The image of the virus contained by the primary forest and its ecosystemic diversity is reminiscent of the myths and legends that explain why one respects the forest when entering or working with it.
When the prehistoric fabric is destroyed, or when people go into it to extract something and trade it in the metropolis, the virus is released into a simple system where it can move and reproduce easily. As soon as I read this explanation about the spread of certain viruses, my thoughts turned to a story, made into a film, that was quite popular. "Princess Mononoke", whose director feeds his work with many stories from Japanese folklore.

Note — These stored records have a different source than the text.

(** The case of [deleteNode] where the first node holds the key. *)
Lemma deleteNode_head_runs h x key ps Q :
  lrep h x ((x, key) :: ps) ->
  (forall h', lrep h' (default 0 (list.head ps.*1)) ps -> unlinks [] x ps h h' ->
     Q (default 0 (list.head ps.*1)) h') ->
  runs (let* n := rd_node x in
        let head := next n in
        whenM (negb (head =? 0))
          (wr_previous head 0 ;;;
           let* hn := rd_node head in
           whenM (negb (next hn =? 0)) (wr_previous (next hn) head)) ;;;
        free_node x ;;;
        ret head) h Q.
Proof.
  intros Hr HQ. destruct (lrep_middle _ _ [] _ _ _ Hr) as (Hx & Hnx & _ & Hxp).
  assert (K : forall h', unlinks [] x ps h h' -> Q (default 0 (list.head ps.*1)) h').
  { intros h' Hun. apply HQ; [|done]. apply (unlinks_lrep [] x key ps h h' x Hr Hun). }
  mstep. eapply rd_node_runs; [done..|]. cbn [next]. mstep.
  destruct ps as [|[y f] ps]; cbn.
  { apply runs_ret. mstep. eapply free_node_runs; [done..|]. mstep. apply K.
    constructor; cbn; [by rewrite lookup_delete_eq| |done..].
    intros b Hb _ _. by rewrite lookup_delete_ne. }
  destruct (lrep_middle _ _ [(x, key)] _ _ _ Hr) as (Hy & Hny & _ & Hyp).
  apply Z.eqb_neq in Hy as Hy'. rewrite Hy'. cbn. mstep. eapply upd_node_runs; [done..|].
  mstep. eapply rd_node_runs; [done|by rewrite lookup_insert_eq|]. cbn [set_previous next].
  assert (Hxy : x <> y) by set_solver.
  assert (Hfin : forall h1, (forall b, h1 !! b = <[y := set_previous 0 (mkNode x f (default 0 (list.head ps.*1)))]> h !! b) ->
    runs (free_node x ;;; ret y) h1 Q).
  { intros h1 Hh1. mstep.
    eapply free_node_runs; [done|by rewrite Hh1, lookup_insert_ne|]. mstep. apply K.
    constructor; cbn; [by rewrite lookup_delete_eq| |done|].
    - intros b Hb _ Hyb. rewrite lookup_delete_ne, Hh1, lookup_insert_ne by congruence. done.
    - intros b n [= <-] Hn. rewrite lookup_delete_ne, Hh1, lookup_insert_eq by done.
      rewrite Hny in Hn. by simplify_eq. }
  destruct ps as [|[z g] ps]; cbn; [apply runs_ret; by apply Hfin|].
  destruct (lrep_middle _ _ [(x, key); (y, f)] _ _ _ Hr) as (Hz & Hnz & Hzl & _).
  apply Z.eqb_neq in Hz as Hz'. rewrite Hz'. cbn. assert (Hyz : y <> z) by set_solver.
  eapply upd_node_runs; [done|by rewrite lookup_insert_ne|]. apply Hfin.
  intros b. destruct (decide (b = z)) as [->|Hb]; [|by rewrite lookup_insert_ne].
  rewrite lookup_insert_eq, lookup_insert_ne, Hnz by done. by rewrite set_previous_same.
Qed.

(** Deletion by key removes the first node holding it, or does nothing. *)
Lemma deleteNode_runs h head ps key :
  lrep h head ps ->
  runs (deleteNode head key) h (fun head' h' =>
    (key ∉ ps.*2 /\ head' = head /\ h' = h) \/
    exists l a r, ps = l ++ (a, key) :: r /\ key ∉ l.*2 /\ lrep h' head' (l ++ r) /\ unlinks l a r h h').
Proof.
  intros Hr. pose proof (lrep_head _ _ _ Hr) as Hhd. unfold deleteNode, list_fuel.
  destruct ps as [|[x e] ps]; cbn in Hhd; subst head.
  { cbn [Z.eqb]. mgo. left. split; [set_solver|done]. }
  destruct (lrep_middle _ _ [] _ _ _ Hr) as (Hx & Hnx & _). apply Z.eqb_neq in Hx as Hx'. rewrite Hx'.
  mgo. eapply rd_node_runs; [done..|]. mstep. cbn [data].
  destruct (Z.eqb_spec e key) as [->|Hne].
  - apply (deleteNode_head_runs h x key ps); [done|]. intros h' Hr' Hun.
    right. by exists [], x, ps; split_and!; [|set_solver|..].
  - mgo. eexists _, _. split; [apply (deleteNode_loop_eq _ _ [] _ _ _ _ _ Hr)|].
    { apply lrep_size in Hr. cbn in Hr. lia. }
    destruct (find_addr_split key ((x, e) :: ps)) as [[Hnin ->]|(l & a & r & E & Hl & ->)].
    + cbn [Z.eqb]. mgo. by left.
    + rewrite E in Hr |- *. destruct (lrep_middle _ _ _ _ _ _ Hr) as (Ha & Hna & _).
      apply Z.eqb_neq in Ha as Ha'. rewrite Ha'.
      eapply unlink_runs; [done|]. intros h1 H1 Hun. mstep.
      eapply free_node_runs; [done|by rewrite H1|]. mstep. right. exists l, a, r.
      split_and!; [done..| |done]. pose proof (unlinks_lrep _ _ _ _ _ _ _ Hr Hun) as Hr'.
      destruct l as [|[y f] l]; cbn in E; simplify_eq. done.
Qed.
End Specs.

In this film, when the heart of the forest is disturbed, evil begins to advance radially over the surrounding territories, drowning animals (that word includes humans) and withering plants. Different worldviews can arrive at similar notions even when they walk different paths. Either by using different languages or by appealing to different places of sensitivity and perception. This does not mean that they are all exactly the same. But it is worth remembering that each culture builds meaning from its own frames of knowledge, and that no one is better than another. None of them can explain by itself the totality of what we perceive in life. On the contrary, the best thing would be to learn from the different stories to enrich our outlook, to know different ways of solving problems and answering questions.
Perhaps in this way, we can change our way of relating to the world, to understand that we can build our form of community in different ways and that this one that governs today is not the only one.